When the line containing "of [math.asin]) exactly" appears in the data below, begin copying there and stop only after the line containing "0 ^ 2) < 1e-6".

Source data
---------------
(** ** Roll, pitch, yaw *)

Lemma atan2_range (y x : R) : - PI < atan2 y x <= PI.
Proof.
  pose proof PI_RGT_0 as Hpi. pose proof (atan_bound (y / x)) as Hb.
  unfold atan2.
  destruct (Rlt_dec 0 x) as [Hx|Hx]; [lra|].
  destruct (Rlt_dec x 0) as [Hx'|Hx'].
  - destruct (Rle_dec 0 y) as [Hy|Hy].
    + assert (y / x <= 0).
      { pose proof (Rinv_lt_0_compat x Hx'). unfold Rdiv. nra. }
      assert (atan (y / x) <= 0).
      { rewrite <- atan_0. destruct (Req_dec (y / x) 0) as [->|Hne]; [lra|].
        left. apply atan_increasing. lra. }
      lra.
    + assert (0 < y / x).
      { pose proof (Rinv_lt_0_compat x Hx'). unfold Rdiv. nra. }
      assert (0 < atan (y / x)).
      { rewrite <- atan_0. apply atan_increasing. lra. }
      lra.
  - destruct (Rlt_dec 0 y); [lra|]. destruct (Rlt_dec y 0); lra.
Qed.

Lemma atan2_range_right (y x : R) : 0 <= x -> - (PI / 2) <= atan2 y x <= PI / 2.
Proof.
  intros Hx0.
  pose proof PI_RGT_0 as Hpi. pose proof (atan_bound (y / x)) as Hb.
  unfold atan2.
  destruct (Rlt_dec 0 x) as [Hx|Hx]; [lra|].
  destruct (Rlt_dec x 0) as [Hx'|Hx']; [lra|].
  destruct (Rlt_dec 0 y); [lra|]. destruct (Rlt_dec y 0); lra.
Qed.

(** X8.  [get_rotation_rpy] always returns angles of the principal ranges:
    roll and yaw in (-pi, pi], pitch in [-pi/2, pi/2]. *)
Theorem get_rotation_rpy_range (T : Transform) (roll pitch yaw : R) :
  get_rotation_rpy T = Some (roll, pitch, yaw) ->
  - PI < roll <= PI /\ - (PI / 2) <= pitch <= PI / 2 /\ - PI < yaw <= PI.
Proof.
  pose proof PI_RGT_0 as Hpi.
  unfold get_rotation_rpy, py_asin.
  set (Rm := rotation_block T).
  set (cp := sqrt (cell Rm 0 0 ^ 2 + cell Rm 1 0 ^ 2)).
  assert (Hcp : 0 <= cp) by apply sqrt_pos.
  destruct (Rlt_dec cp 1e-6).
  - destruct (Rle_dec (-1) (- cell Rm 2 0)) as [Hlo|]; [|discriminate].
    destruct (Rle_dec (- cell Rm 2 0) 1) as [Hhi|]; [|discriminate].
    intros H. injection H as <- <- <-.
    pose proof (asin_bound (- cell Rm 2 0)) as Hb.
    split; [|split; [exact Hb | lra]].
    destruct (Rlt_dec 0 (asin (- cell Rm 2 0))); apply atan2_range.
  - intros H. injection H as <- <- <-.
    split; [apply atan2_range|]. split; [apply atan2_range_right; exact Hcp|].
    apply atan2_range.
Qed.

Lemma get_rotation_rpy_range_witness :
  get_rotation_rpy (init (Some (1, 2, 3)) (Some (0, 0, 0)) None) = Some (0, 0, 0)
  /\ - PI < 0 <= PI /\ - (PI / 2) <= 0 <= PI / 2 /\ - PI < 0 <= PI.
Proof.
  pose proof PI_RGT_0 as Hpi.
  assert (H : get_rotation_rpy (init (Some (1, 2, 3)) (Some (0, 0, 0)) None) = Some (0, 0, 0)).
  { unfold init. apply get_rotation_rpy_regular; try lra.
    - apply shape_set_translation, shape_identity_matrix.
    - rewrite cos_0. lra. }
  split; [exact H|].
  exact (get_rotation_rpy_range _ 0 0 0 H).
Defined.

(** X9.  [get_rotation_rpy] raises ([ValueError] of [math.asin]) exactly
    when the first column of the block has [sqrt(R00^2 + R10^2) < 1e-6] and
    [R20] is outside [[-1, 1]]; it never raises on a 4x4 matrix whose
    rotation block is orthonormal. *)
Theorem get_rotation_rpy_raises (T : Transform) :
  let Rm := rotation_block T in
  (get_rotation_rpy T = None <->
   sqrt (cell Rm 0 0 ^ 2 + cell Rm 1 0 ^ 2) < 1e-6
   /\ (cell Rm 2 0 < -1 \/ 1 < cell Rm 2 0))
  /\ (shape 4 4 (matrix T) -> rotation T ->
      exists rotation_rpy, get_rotation_rpy T = Some rotation_rpy).
Proof.
  intros Rm. split.
  - unfold get_rotation_rpy, py_asin. fold Rm.
    destruct (Rlt_dec _ 1e-6) as [Hs|Hs].
    + destruct (Rle_dec (-1) (- cell Rm 2 0)) as [Hlo|Hlo].
      * destruct (Rle_dec (- cell Rm 2 0) 1) as [Hhi|Hhi].
        -- split; [discriminate|]. intros [_ [H|H]]; lra.
        -- split; [|reflexivity]. intros _. split; [exact Hs|]. left. lra.
      * split; [|reflexivity]. intros _. split; [exact Hs|]. right. lra.
    + split; [discriminate|]. intros [H _]. contradiction.
  - intros Hshape Hrot. apply get_rotation_rpy_is_Some.
    destruct (shape_4_4_inv _ Hshape)
      as (a00 & a01 & a02 & a03 & a10 & a11 & a12 & a13
          & a20 & a21 & a22 & a23 & a30 & a31 & a32 & a33 & HA).
    destruct T as [m]. simpl in HA. subst m.
    apply rotation_inv in Hrot. destruct Hrot as (H00 & _).
    cbn. nra.
Qed.

Lemma get_rotation_rpy_raises_witness :
  shape 4 4 (matrix Scenario.quarter_turn) /\ rotation Scenario.quarter_turn
  /\ exists rotation_rpy, get_rotation_rpy Scenario.quarter_turn = Some rotation_rpy.
Proof.
  destruct quarter_turn_rigid as ((Hs & _) & Hr).
  split; [exact Hs|]. split; [exact Hr|].
  exact (proj2 (get_rotation_rpy_raises Scenario.quarter_turn) Hs Hr).
Defined.

(** The angles that the regular branch extracts from a rotation matrix
    rebuild it. *)
Lemma regular_angles (a00 a01 a02 a10 a11 a12 a20 a21 a22 : R) :
  a00 * a00 + a10 * a10 + a20 * a20 = 1 ->
  a01 * a01 + a11 * a11 + a21 * a21 = 1 ->
  a02 * a02 + a12 * a12 + a22 * a22 = 1 ->
  a00 * a01 + a10 * a11 + a20 * a21 = 0 ->
  a00 * a02 + a10 * a12 + a20 * a22 = 0 ->
  a01 * a02 + a11 * a12 + a21 * a22 = 0 ->
  a00 * (a11 * a22 - a12 * a21) - a01 * (a10 * a22 - a12 * a20)
  + a02 * (a10 * a21 - a11 * a20) = 1 ->
  0 < sqrt (a00 ^ 2 + a10 ^ 2) ->
  rpy_matrix (atan2 a21 a22) (atan2 (- a20) (sqrt (a00 ^ 2 + a10 ^ 2))) (atan2 a10 a00)
  = [ [a00; a01; a02]; [a10; a11; a12]; [a20; a21; a22] ].
Proof.
  intros H00 H11 H22 H01 H02 H12 Hdet Hc.
  assert (Hrow : a21 * a21 + a22 * a22 = a00 * a00 + a10 * a10) by nsatz.
  assert (E01 : - a00 * a20 * a21 - a10 * a22 = a01 * (a00 * a00 + a10 * a10)) by nsatz.
  assert (E02 : - a00 * a20 * a22 + a10 * a21 = a02 * (a00 * a00 + a10 * a10)) by nsatz.
  assert (E11 : - a10 * a20 * a21 + a00 * a22 = a11 * (a00 * a00 + a10 * a10)) by nsatz.
  assert (E12 : - a10 * a20 * a22 - a00 * a21 = a12 * (a00 * a00 + a10 * a10)) by nsatz.
  set (c := sqrt (a00 ^ 2 + a10 ^ 2)) in *.
  assert (Hc2 : c * c = a00 * a00 + a10 * a10).
  { unfold c. rewrite sqrt_sqrt; [ring | nra]. }
  rewrite <- Hc2 in Hrow, E01, E02, E11, E12.
  assert (Hn_pitch : sqrt (c * c + - a20 * - a20) = 1).
  { replace (c * c + - a20 * - a20) with 1 by (rewrite Hc2; lra). apply sqrt_1. }
  assert (Hn_yaw : sqrt (a00 * a00 + a10 * a10) = c).
  { unfold c. f_equal. ring. }
  assert (Hn_roll : sqrt (a22 * a22 + a21 * a21) = c).
  { replace (a22 * a22 + a21 * a21) with (c * c) by lra. apply sqrt_square. lra. }
  destruct (atan2_sin_cos (- a20) c) as [Hsp Hcp]; [rewrite Hn_pitch; lra|].
  destruct (atan2_sin_cos a10 a00) as [Hsy Hcy]; [rewrite Hn_yaw; exact Hc|].
  destruct (atan2_sin_cos a21 a22) as [Hsr Hcr]; [rewrite Hn_roll; exact Hc|].
  rewrite Hn_pitch in Hsp, Hcp. rewrite Hn_yaw in Hsy, Hcy. rewrite Hn_roll in Hsr, Hcr.
  rewrite rpy_matrix_entries, Hsp, Hcp, Hsy, Hcy, Hsr, Hcr.
  assert (Hne : c <> 0) by lra.
  assert (Hcc : c * c <> 0) by nra.
  list_eq; try (field; exact Hne);
    (apply (Rmult_eq_reg_r (c * c)); [|exact Hcc]).
  - rewrite <- E01. field. exact Hne.
  - rewrite <- E02. field. exact Hne.
  - rewrite <- E11. field. exact Hne.
  - rewrite <- E12. field. exact Hne.
Qed.

(** The constructor applied to the translation and the extracted angles of
    a rigid transform of the regular branch gives the transform back. *)
Lemma init_of_extraction (T : Transform) :
  homogeneous T -> rotation T ->
  1e-6 <= sqrt (cell (rotation_block T) 0 0 ^ 2 + cell (rotation_block T) 1 0 ^ 2) ->
  exists rotation_rpy,
    get_rotation_rpy T = Some rotation_rpy
    /\ init (Some (get_translation T)) (Some rotation_rpy) None = T.
Proof.
  intros Hh Hrot Hreg.
  pose proof Hrot as Hrot'.
  destruct (homogeneous_inv _ Hh)
    as (a00 & a01 & a02 & a03 & a10 & a11 & a12 & a13
        & a20 & a21 & a22 & a23 & HA).
  destruct T as [m]. simpl in HA. subst m.
  pose proof (rotation_det _ _ _ _ _ _ _ _ _ _ _ _ _ Hrot') as Hdet.
  apply rotation_inv in Hrot. destruct Hrot as (H00 & H11 & H22 & H01 & H02 & H12).
  unfold get_rotation_rpy. cbn [rotation_block matrix firstn map cell nth] in *.
  destruct (Rlt_dec _ 1e-6) as [Hlt|_]; [lra|].
  eexists. split; [reflexivity|].
  unfold init, set_rotation_rpy, get_translation.
  rewrite (regular_angles a00 a01 a02 a10 a11 a12 a20 a21 a22) by (assumption || lra).
  reflexivity.
Qed.

(** X10.  Outside the gimbal band the extraction loses nothing: on a 4x4
    transform whose rotation block is orthonormal with determinant 1 and
    has [sqrt(R00^2 + R10^2) >= 1e-6], [set_rotation_rpy] applied to the
    angles of [get_rotation_rpy] gives the transform back, entry for entry. *)
Theorem rpy_extraction_exact (T : Transform) :
  shape 4 4 (matrix T) -> rotation T ->
  1e-6 <= sqrt (cell (rotation_block T) 0 0 ^ 2 + cell (rotation_block T) 1 0 ^ 2) ->
  exists roll pitch yaw,
    get_rotation_rpy T = Some (roll, pitch, yaw)
    /\ set_rotation_rpy T roll pitch yaw = T.
Proof.
  intros Hs Hrot Hreg.
  pose proof Hrot as Hrot'.
  destruct (shape_4_4_inv _ Hs)
    as (a00 & a01 & a02 & a03 & a10 & a11 & a12 & a13
        & a20 & a21 & a22 & a23 & a30 & a31 & a32 & a33 & HA).
  destruct T as [m]. simpl in HA. subst m.
  pose proof (rotation_det _ _ _ _ _ _ _ _ _ _ _ _ _ Hrot') as Hdet.
  apply rotation_inv in Hrot. destruct Hrot as (H00 & H11 & H22 & H01 & H02 & H12).
  unfold get_rotation_rpy. cbn [rotation_block matrix firstn map cell nth] in *.
  destruct (Rlt_dec _ 1e-6) as [Hlt|_]; [lra|].
  eexists _, _, _. split; [reflexivity|].
  unfold set_rotation_rpy.
  rewrite (regular_angles a00 a01 a02 a10 a11 a12 a20 a21 a22) by (assumption || lra).
  reflexivity.
Qed.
---------------
WRITTEN SOLUTION:
(** X9.  [get_rotation_rpy] raises ([ValueError] of [math.asin]) exactly
    when the first column of the block has [sqrt(R00^2 + R10^2) < 1e-6] and
    [R20] is outside [[-1, 1]]; it never raises on a 4x4 matrix whose
    rotation block is orthonormal. *)
Theorem get_rotation_rpy_raises (T : Transform) :
  let Rm := rotation_block T in
  (get_rotation_rpy T = None <->
   sqrt (cell Rm 0 0 ^ 2 + cell Rm 1 0 ^ 2) < 1e-6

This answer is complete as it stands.